■ **PROBLEM REQUIREMENTS**
Transcribe word for word the lines below from the line with "split; [by rewrite" through the line with "intros [= He].", ends included.

======== PROVIDED RECORDS

(** Writing a list of versions that is in order. *)
Lemma catalogue_versions name v w :
  numbered (wvs_Version v) → distinct_steps (wvs_Version v) →
  Forall (backed w name) (wvs_Version v) → catalogue w →
  catalogue (w_put ns WfVersion name (DVersions v) w).
Proof.
  intros Hn Hs Hb Hc name' d. rewrite w_get_put. case_decide as He.
  - intros [= <-]. injection He as ->. exists v. split_and!; [done..|].
    eapply Forall_impl; [exact Hb|]. intros ver. apply backed_later; [done|]. by apply w_get_put_ne.
  - intros Hd. destruct (Hc name' d Hd) as (v' & Hv' & Hn' & Hs' & Hb'). exists v'. split_and!; [done..|].
    eapply Forall_impl; [exact Hb'|]. intros ver. apply backed_later; [done|]. by apply w_get_put_ne.
Qed.

Lemma numbered_snoc l id h :
  numbered l → numbered (l ++ [mkWorkflowVersion id h (wrap32 (Z.of_nat (length l) + 1))]).
Proof.
  intros Hn i ver [Hi|[Hi Hv]]%lookup_app_Some; [by apply Hn|].
  destruct (i - length l) as [|j] eqn:Hj; [|by destruct j].
  simpl in Hv. injection Hv as <-. simpl. do 2 f_equal. lia.
Qed.

Lemma distinct_snoc l ver :
  distinct_steps l → (∀ v, last l = Some v → wv_Sha256 v ≠ wv_Sha256 ver) → distinct_steps (l ++ [ver]).
Proof.
  intros Hs Hl i v v' Hv Hv'.
  assert (S i < length (l ++ [ver])) as Hlt by (by eapply lookup_lt_Some).
  rewrite length_app in Hlt. simpl in Hlt. rewrite lookup_app_l in Hv by lia.
  destruct (decide (S i < length l)).
  - rewrite lookup_app_l in Hv' by lia. by eapply Hs.
  - rewrite lookup_app_r in Hv' by lia. replace (S i - length l) with 0 in Hv' by lia.
    injection Hv' as <-. apply Hl. rewrite last_lookup. by replace (pred (length l)) with i by lia.
Qed.

(** The update function of the version list. *)
Definition hash_of (wf : Workflow) (h : bytes) : Prop :=
  ∃ b, json_workflow (without_source wf) = inl b ∧ h = sha256 b.

Definition cat_inv (id : string) (w : World) : Prop := catalogue w ∧ unlisted w id.

(** Either the latest version is this definition already, or the identifier is
    still the fresh one. *)
Definition captured_ok (h : bytes) (id : string) (v : WorkflowVersions) (s : string * bool) : Prop :=
  s.1 = id ∨ ∃ latest, last (wvs_Version v) = Some latest ∧ wv_Sha256 latest = h.

Lemma add_version_ok wf h id s v d w :
  hash_of wf h → cat_inv id w → captured_ok h id v s →
  w_get w ns WfVersion (wf_Name wf) = Some d → Unmarshal d = Some v →
  wp (add_version ctx wf h s v) w (λ w' r,
    cat_inv id w' ∧ w_kv w' ns WfVersion = w_kv w ns WfVersion ∧
    ∀ s' v', r = Ok (s', v') →
      captured_ok h id v s' ∧ catalogue (w_put ns WfVersion (wf_Name wf) (Marshal v') w')).
Proof.
  intros Hh [Hc Hu] Hs Hd Hv. destruct (Hc _ _ Hd) as (v0 & -> & Hn & Hds & Hb).
  injection Hv as ->. destruct s as [sid snew]. unfold add_version.
  (* the definition is stored and listed *)
  assert (∀ ver, (∀ u, last (wvs_Version v) = Some u → wv_Sha256 u ≠ h) → sid = id →
    ver = mkWorkflowVersion sid h (wrap32 (Z.of_nat (length (wvs_Version v)) + 1)) →
    wp (_ ← wrapping (λ _, New "save workflow") (SaveObj ns Wf sid wf);
        mret (sid, true, v <| wvs_Version ::= λ l, l ++ [ver] |>)) w (λ w' r,
      cat_inv id w' ∧ w_kv w' ns WfVersion = w_kv w ns WfVersion ∧
      ∀ s' v', r = Ok (s', v') →
        captured_ok h id v s' ∧ catalogue (w_put ns WfVersion (wf_Name wf) (Marshal v') w'))) as Hnew.
  { intros ver Hlast -> ->.
    assert (∀ w0, quietly w w0 → cat_inv id (w_put ns Wf id (DWorkflow wf) w0)) as Hsave.
    { intros w0 Hq. split.
      - apply catalogue_save; [by apply (unlisted_quiet _ w)|by apply (catalogue_quiet w)].
      - apply unlisted_put; [done|]. by apply (unlisted_quiet _ w). }
    wp_steps. unfold SaveObj, Save. wp_steps. apply wp_nats_any; cbn [fst snd].
    - wp_steps. specialize (Hsave _ (quietly_next w)). split; [done|].
      split; [by rewrite w_kv_put_ne|]. intros s' v' [= <- <-]. split; [by left|]. apply catalogue_versions; [| | |apply Hsave].
      + by apply numbered_snoc.
      + by apply distinct_snoc.
      + simpl. apply Forall_app. split.
        * rewrite Forall_forall in Hb |- *. intros u Hin.
          apply (backed_later w); [simpl; lia| |by apply Hb]. rewrite w_get_put_ne; [done|].
          intros [= He]. destruct Hu as [_ Hu]. by apply (Hu _ _ _ Hd Hin).
        * apply Forall_singleton. split; [|].
          -- destruct Hu as [(n & Hn' & Hid) _]. exists n. split; [simpl; lia|done].
          -- destruct Hh as (b & Hj & Hh). exists wf, b. split_and!; try done. apply w_get_put_eq.
    - intros. wp_steps. split; [|done]. split; [by apply (catalogue_quiet w), Hc; apply quietly_next|].
      apply (unlisted_quiet _ w); [apply quietly_next|done].
    - intros. wp_steps. split; [by apply Hsave, quietly_next|]. by rewrite w_kv_put_ne. }
  destruct (last (wvs_Version v)) as [latest|] eqn:Hl.
  - case_bool_decide as He.
    + wp_steps. split; [done|]. split; [done|]. intros s' v' [= <- <-].
      split; [right; by exists latest|]. by apply catalogue_versions.
    + apply Hnew; [intros u Hu'; congruence| |done]. destruct Hs as [Hs|(u & Hu' & Hh')]; [done|].
      congruence.
  - apply last_None in Hl as Hnil. replace (v <| wvs_Version := _ |>) with
      (v <| wvs_Version ::= λ l, l ++
        [mkWorkflowVersion sid h (wrap32 (Z.of_nat (length (wvs_Version v)) + 1))] |>)
      by (unfold setter; simpl; by rewrite Hnil).
    destruct Hs as [Hs|(u & Hu' & _)]; [by apply Hnew|congruence].
Qed.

================

■ **EXPECTED ANSWER**
      split; [by rewrite w_kv_put_ne|]. intros s' v' [= <- <-]. split; [by left|]. apply catalogue_versions; [| | |apply Hsave].
      + by apply numbered_snoc.
      + by apply distinct_snoc.
      + simpl. apply Forall_app. split.
        * rewrite Forall_forall in Hb |- *. intros u Hin.
          apply (backed_later w); [simpl; lia| |by apply Hb]. rewrite w_get_put_ne; [done|].
          intros [= He]. destruct Hu as [_ Hu]. by apply (Hu _ _ _ Hd Hin).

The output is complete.